Un exemple parmi d'autres : vous souhaitez que la prise en considération de l'intérêt supérieur de l'enfant soit garantie et constitue le socle des politiques publiques. C'est louable, légitime, et devrait même être une évidence naturelle. Mais comment garantirez-vous l'intérêt supérieur de l'enfant, quand vous vous apprêtez à voter une loi de bioéthique privant sciemment un enfant de son père ? Comment garantirez-vous l'intérêt supérieur de l'enfant, quand, dans cette même loi de bioéthique, vous encouragez la formation de familles monoparentales, en autorisant l'accès des femmes seules à la procréation médicalement assistée – alors que, je vous le rappelle, près de quatre familles monoparentales sur dix vivent sous le seuil de pauvreté et que plus de 2,8 millions d'enfants sont en situation de pauvreté ?

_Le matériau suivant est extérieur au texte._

Lemma pdo_master_other k : (k < 2)%nat -> exists c,
  sub_value 2 pdo_master (PDO_RCV (firstIndex (co_od pdo_master)) + Z.of_nat k) 1 = Some c /\
  c <> 0x401.
Proof.
  intros Hk. destruct k as [|[|k]]; [exists 0x200|exists 0x300|lia];
    by split; [vm_compute; reflexivity|].
Qed.

Example buildPDO_spec_witness :
  exists m, buildPDO 4 Message_Initializer pdo_slave = Some ((0, m), pdo_slave) /\
    cob_id m = 0x401 /\ len m = 2.
Proof.
  destruct (buildPDO_spec pdo_slave 4 Message_Initializer [(16, le_bytes 2 0x1234)] 0x401)
    as (m & E & Hc & _ & _ & _ & Hl & _);
    [apply pdo_slave_ok|done|by repeat constructor|reflexivity|apply pdo_slave_mapping
    |cbn; lia|].
  exists m. rewrite Hc, Hl. exact (conj E (conj eq_refl eq_refl)).
Defined.

Definition pdo_message : Message :=
  MkMessage 0x401 NOT_A_REQUEST 2 [0x34; 0x12; 0; 0; 0; 0; 0; 0].

Example proceedPDO_spec_witness :
  exists d, proceedPDO pdo_message pdo_master = Some (0, d) /\ node_od_ok d.
Proof.
  destruct (proceedPDO_spec pdo_master pdo_message 2 [(16, sub_200B)]) as (d & E & Hok & _);
    [apply TestMaster_plain_ok|done|done|done|done|done|done|reflexivity|apply pdo_master_other
    |apply pdo_master_rx_mapping|cbn; lia|reflexivity|].
  exists d. exact (conj E Hok).
Defined.

Example PDO_transport_witness :
  exists m d, buildPDO 4 Message_Initializer pdo_slave = Some ((0, m), pdo_slave) /\
    proceedPDO m pdo_master = Some (0, d) /\
    mload (co_mem d) MasterMap12 2 = Some (le_bytes 2 0x1234).
Proof.
  destruct (PDO_transport pdo_slave pdo_master 4 2 [(16, le_bytes 2 0x1234)] [(16, sub_200B)]
    0x401) as (m & d & E1 & E2 & H);
    [apply pdo_slave_ok|apply TestMaster_plain_ok|reflexivity|apply pdo_slave_mapping|cbn; lia
    |done|done|done|reflexivity|apply pdo_master_other|apply pdo_master_rx_mapping|reflexivity
    |reflexivity|by repeat constructor|cbn; lia|].
  exists m, d. splits; [exact E1|exact E2|].
  by apply (H 0%nat 16 (le_bytes 2 0x1234) sub_200B).
Defined.

(** ** SDO *)

(** The slave as node 2: its identifiers follow the node identifier. *)
Definition sdo_slave : CO_Data :=
  (default slave0 (snd <$> setNodeId 2 slave0))
    <| co_st ::= set nodeState (fun _ => Pre_operational) |>.

Definition sdo_master : CO_Data :=
  (TestMaster_Data (fun _ => 0) quiet_env)
    <| co_st ::= set nodeState (fun _ => Operational) |>.

Lemma at_new_line d : transfers d = [s_transfer_Initializer] -> co_timers d = timers_init ->
  at_line d s_transfer_Initializer.
Proof.
  intros Ht Hi. constructor; [done|done|done|]. rewrite Hi. apply timers_init_inv.
Qed.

Comment garantirez-vous l'intérêt supérieur de l'enfant, quand vous vous apprêtez à dénier toute filiation vraisemblable à ces enfants, en tordant la réalité ? Comment garantirez-vous l'intérêt supérieur de l'enfant, quand « géniteur » ou « génitrice », « père » ou « mère », « père adoptif » ou « mère adoptive » n'auront plus aucun sens, de votre faute, car vous aurez gommé la réalité ?

Comment garantirez-vous l'intérêt supérieur de l'enfant, quand, pas plus tard que la semaine dernière, à l'occasion d'une question au Gouvernement de la députée Agnès Thill, vous avez refusé de faire de la protection des mineurs contre la pornographie la grande cause nationale de 2020 ? Comment garantirez-vous l'intérêt supérieur de l'enfant, enfin, quand on estime que, chaque année, en France, quelque 45 000 personnes téléchargent des images et des vidéos pédopornographiques ? Pire, certains ne s'arrêtent pas au téléchargement de vidéos monstrueuses : ils commandent eux-mêmes des viols d'enfants – oui, des viols d'enfants ! – , à l'autre bout du monde, pour y assister en direct sur internet. Cela donne envie de vomir ! Vous ne dites pas un mot de ce fléau, mais faites voter à la quasi unanimité une proposition de loi pour interdire aux parents de donner une tape sur la main de leur enfant qui commet une bêtise ou de le mettre au coin, suprême humiliation selon vous. Vous avez perdu tout sens du réel ! Vous mélangez tout ! Vous êtes tout simplement ailleurs.

Cette résolution qui enfonce des portes ouvertes – prendre en considération les droits de l'enfant dans les travaux législatifs, organiser un débat annuel sur les politiques publiques menées en faveur de l'enfance – sera vraisemblablement votée, probablement à l'unanimité. Mais pour quelle efficacité ? Si vous vouliez célébrer de façon réellement digne, et surtout efficace, le trentième anniversaire de la Convention internationale des droits de l'enfant, ce n'est pas d'une résolution que nous aurions besoin, mais tout simplement de nous poser une question, une seule, à chaque fois que nous votons une loi : est-ce dans l'intérêt de nos enfants ? Cette question, malheureusement, vous l'oubliez souvent, trop souvent.